╔══
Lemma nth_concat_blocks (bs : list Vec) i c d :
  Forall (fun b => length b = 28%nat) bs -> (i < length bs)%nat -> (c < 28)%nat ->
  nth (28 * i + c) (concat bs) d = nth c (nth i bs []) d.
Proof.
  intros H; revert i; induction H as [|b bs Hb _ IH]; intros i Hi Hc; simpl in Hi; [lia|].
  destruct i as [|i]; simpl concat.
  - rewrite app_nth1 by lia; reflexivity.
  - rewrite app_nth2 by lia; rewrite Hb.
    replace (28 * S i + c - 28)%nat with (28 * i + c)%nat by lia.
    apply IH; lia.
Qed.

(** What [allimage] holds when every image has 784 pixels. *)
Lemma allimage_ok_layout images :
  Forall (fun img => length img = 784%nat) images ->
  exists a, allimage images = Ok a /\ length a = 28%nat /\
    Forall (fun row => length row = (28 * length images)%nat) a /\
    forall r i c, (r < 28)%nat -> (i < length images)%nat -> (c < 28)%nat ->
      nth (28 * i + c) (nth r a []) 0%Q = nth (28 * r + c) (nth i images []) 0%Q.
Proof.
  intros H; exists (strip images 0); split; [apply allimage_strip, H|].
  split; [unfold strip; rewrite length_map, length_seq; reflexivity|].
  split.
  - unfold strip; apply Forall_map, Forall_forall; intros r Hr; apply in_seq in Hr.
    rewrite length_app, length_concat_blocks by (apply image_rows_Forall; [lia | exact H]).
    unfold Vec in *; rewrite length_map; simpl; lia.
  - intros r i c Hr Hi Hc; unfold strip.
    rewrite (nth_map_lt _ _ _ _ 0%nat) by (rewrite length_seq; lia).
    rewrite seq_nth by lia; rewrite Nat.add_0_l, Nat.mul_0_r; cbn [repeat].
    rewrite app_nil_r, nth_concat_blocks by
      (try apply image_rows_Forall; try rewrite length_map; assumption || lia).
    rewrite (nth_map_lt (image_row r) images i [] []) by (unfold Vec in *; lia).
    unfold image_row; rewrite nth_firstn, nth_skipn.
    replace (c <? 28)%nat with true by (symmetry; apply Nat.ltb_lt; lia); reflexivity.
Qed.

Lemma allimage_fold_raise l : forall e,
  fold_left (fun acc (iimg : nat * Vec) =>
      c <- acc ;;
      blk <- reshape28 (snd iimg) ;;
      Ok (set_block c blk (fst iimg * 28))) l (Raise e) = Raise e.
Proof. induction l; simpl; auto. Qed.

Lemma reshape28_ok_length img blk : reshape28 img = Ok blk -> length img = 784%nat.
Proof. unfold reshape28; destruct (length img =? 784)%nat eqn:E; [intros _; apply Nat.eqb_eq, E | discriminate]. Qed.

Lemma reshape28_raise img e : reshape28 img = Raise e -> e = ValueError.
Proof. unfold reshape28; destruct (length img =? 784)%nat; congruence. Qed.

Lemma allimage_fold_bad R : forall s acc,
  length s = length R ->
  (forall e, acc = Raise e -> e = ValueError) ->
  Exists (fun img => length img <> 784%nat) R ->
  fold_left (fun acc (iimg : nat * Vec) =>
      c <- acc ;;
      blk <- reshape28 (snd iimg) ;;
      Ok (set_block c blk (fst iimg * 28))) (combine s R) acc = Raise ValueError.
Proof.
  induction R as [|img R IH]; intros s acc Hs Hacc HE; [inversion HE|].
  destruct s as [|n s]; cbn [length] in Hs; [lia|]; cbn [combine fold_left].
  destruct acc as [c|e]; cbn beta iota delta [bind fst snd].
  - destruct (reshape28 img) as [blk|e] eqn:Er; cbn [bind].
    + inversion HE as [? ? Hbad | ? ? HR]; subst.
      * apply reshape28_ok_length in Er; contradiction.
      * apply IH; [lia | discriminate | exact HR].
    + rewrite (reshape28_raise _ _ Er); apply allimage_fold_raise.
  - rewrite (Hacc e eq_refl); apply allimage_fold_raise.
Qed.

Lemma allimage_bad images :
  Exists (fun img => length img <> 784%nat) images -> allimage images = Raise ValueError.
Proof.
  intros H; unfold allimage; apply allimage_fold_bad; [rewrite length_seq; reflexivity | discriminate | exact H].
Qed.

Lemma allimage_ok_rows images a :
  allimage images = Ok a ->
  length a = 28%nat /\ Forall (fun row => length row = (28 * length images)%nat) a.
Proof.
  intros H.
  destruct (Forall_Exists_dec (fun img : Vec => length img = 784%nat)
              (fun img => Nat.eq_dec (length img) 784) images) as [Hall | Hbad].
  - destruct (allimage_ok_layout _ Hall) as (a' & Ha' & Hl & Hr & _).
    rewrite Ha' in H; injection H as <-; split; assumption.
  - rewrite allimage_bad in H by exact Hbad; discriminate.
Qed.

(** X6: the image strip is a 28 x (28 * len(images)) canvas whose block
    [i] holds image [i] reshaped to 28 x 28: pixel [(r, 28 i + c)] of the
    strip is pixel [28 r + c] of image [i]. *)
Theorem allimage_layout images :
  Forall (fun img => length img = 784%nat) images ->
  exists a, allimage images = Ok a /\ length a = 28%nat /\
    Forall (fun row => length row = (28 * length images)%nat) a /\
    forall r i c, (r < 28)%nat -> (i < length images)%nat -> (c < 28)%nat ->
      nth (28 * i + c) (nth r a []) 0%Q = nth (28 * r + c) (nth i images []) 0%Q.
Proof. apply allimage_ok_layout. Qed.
╚══
╔══
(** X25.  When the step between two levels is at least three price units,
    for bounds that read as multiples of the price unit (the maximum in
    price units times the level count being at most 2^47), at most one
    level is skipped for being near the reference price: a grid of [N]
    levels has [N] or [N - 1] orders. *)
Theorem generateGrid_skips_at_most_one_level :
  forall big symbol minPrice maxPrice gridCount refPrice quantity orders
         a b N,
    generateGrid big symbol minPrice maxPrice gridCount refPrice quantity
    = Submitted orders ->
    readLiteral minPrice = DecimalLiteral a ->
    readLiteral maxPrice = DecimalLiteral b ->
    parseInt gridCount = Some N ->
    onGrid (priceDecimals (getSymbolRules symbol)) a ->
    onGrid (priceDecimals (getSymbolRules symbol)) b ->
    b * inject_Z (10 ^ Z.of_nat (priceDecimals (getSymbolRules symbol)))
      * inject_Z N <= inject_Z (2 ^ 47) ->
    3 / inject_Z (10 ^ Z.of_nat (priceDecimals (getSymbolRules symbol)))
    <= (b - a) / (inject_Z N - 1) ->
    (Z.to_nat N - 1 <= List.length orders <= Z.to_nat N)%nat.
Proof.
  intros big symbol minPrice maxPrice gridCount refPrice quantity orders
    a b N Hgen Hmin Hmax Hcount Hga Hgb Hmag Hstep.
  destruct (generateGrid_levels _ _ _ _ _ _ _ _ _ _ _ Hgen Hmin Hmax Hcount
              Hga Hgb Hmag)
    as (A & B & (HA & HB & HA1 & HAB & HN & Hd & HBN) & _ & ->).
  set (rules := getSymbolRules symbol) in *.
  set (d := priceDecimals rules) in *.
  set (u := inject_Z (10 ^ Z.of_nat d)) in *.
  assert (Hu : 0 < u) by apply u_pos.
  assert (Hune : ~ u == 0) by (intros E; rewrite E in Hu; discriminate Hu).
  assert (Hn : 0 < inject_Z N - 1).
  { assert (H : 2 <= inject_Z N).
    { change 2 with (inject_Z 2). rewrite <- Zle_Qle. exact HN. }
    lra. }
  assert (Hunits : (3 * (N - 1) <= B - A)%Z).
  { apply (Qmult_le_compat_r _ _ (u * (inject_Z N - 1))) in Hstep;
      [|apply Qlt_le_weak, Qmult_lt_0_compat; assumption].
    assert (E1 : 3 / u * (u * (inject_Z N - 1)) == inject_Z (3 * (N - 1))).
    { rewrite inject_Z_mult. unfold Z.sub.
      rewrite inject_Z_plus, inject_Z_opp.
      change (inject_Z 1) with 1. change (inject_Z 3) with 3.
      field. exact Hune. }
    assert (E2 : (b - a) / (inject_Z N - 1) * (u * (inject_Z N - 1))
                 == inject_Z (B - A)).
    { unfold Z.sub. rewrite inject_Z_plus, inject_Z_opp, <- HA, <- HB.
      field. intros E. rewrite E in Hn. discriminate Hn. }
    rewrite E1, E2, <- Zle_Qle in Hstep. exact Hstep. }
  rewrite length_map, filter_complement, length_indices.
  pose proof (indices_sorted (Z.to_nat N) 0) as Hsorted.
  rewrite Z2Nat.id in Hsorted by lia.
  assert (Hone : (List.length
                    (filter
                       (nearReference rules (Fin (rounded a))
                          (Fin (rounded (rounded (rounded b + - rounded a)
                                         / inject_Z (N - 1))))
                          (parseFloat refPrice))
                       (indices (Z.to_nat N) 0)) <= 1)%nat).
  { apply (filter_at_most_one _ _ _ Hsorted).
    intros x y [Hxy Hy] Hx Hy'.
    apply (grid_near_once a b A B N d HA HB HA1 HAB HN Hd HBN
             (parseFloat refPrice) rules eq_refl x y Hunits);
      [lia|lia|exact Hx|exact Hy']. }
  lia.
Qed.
╚══
Required action. Repeat, character for character, the lines of the material above from the line with "Lemma reshape28_ok_length img" through the line with "Er); apply allimage_fold_raise.".

Result.
Lemma reshape28_ok_length img blk : reshape28 img = Ok blk -> length img = 784%nat.
Proof. unfold reshape28; destruct (length img =? 784)%nat eqn:E; [intros _; apply Nat.eqb_eq, E | discriminate]. Qed.

Lemma reshape28_raise img e : reshape28 img = Raise e -> e = ValueError.
Proof. unfold reshape28; destruct (length img =? 784)%nat; congruence. Qed.

Lemma allimage_fold_bad R : forall s acc,
  length s = length R ->
  (forall e, acc = Raise e -> e = ValueError) ->
  Exists (fun img => length img <> 784%nat) R ->
  fold_left (fun acc (iimg : nat * Vec) =>
      c <- acc ;;
      blk <- reshape28 (snd iimg) ;;
      Ok (set_block c blk (fst iimg * 28))) (combine s R) acc = Raise ValueError.
Proof.
  induction R as [|img R IH]; intros s acc Hs Hacc HE; [inversion HE|].
  destruct s as [|n s]; cbn [length] in Hs; [lia|]; cbn [combine fold_left].
  destruct acc as [c|e]; cbn beta iota delta [bind fst snd].
  - destruct (reshape28 img) as [blk|e] eqn:Er; cbn [bind].
    + inversion HE as [? ? Hbad | ? ? HR]; subst.
      * apply reshape28_ok_length in Er; contradiction.
      * apply IH; [lia | discriminate | exact HR].
    + rewrite (reshape28_raise _ _ Er); apply allimage_fold_raise.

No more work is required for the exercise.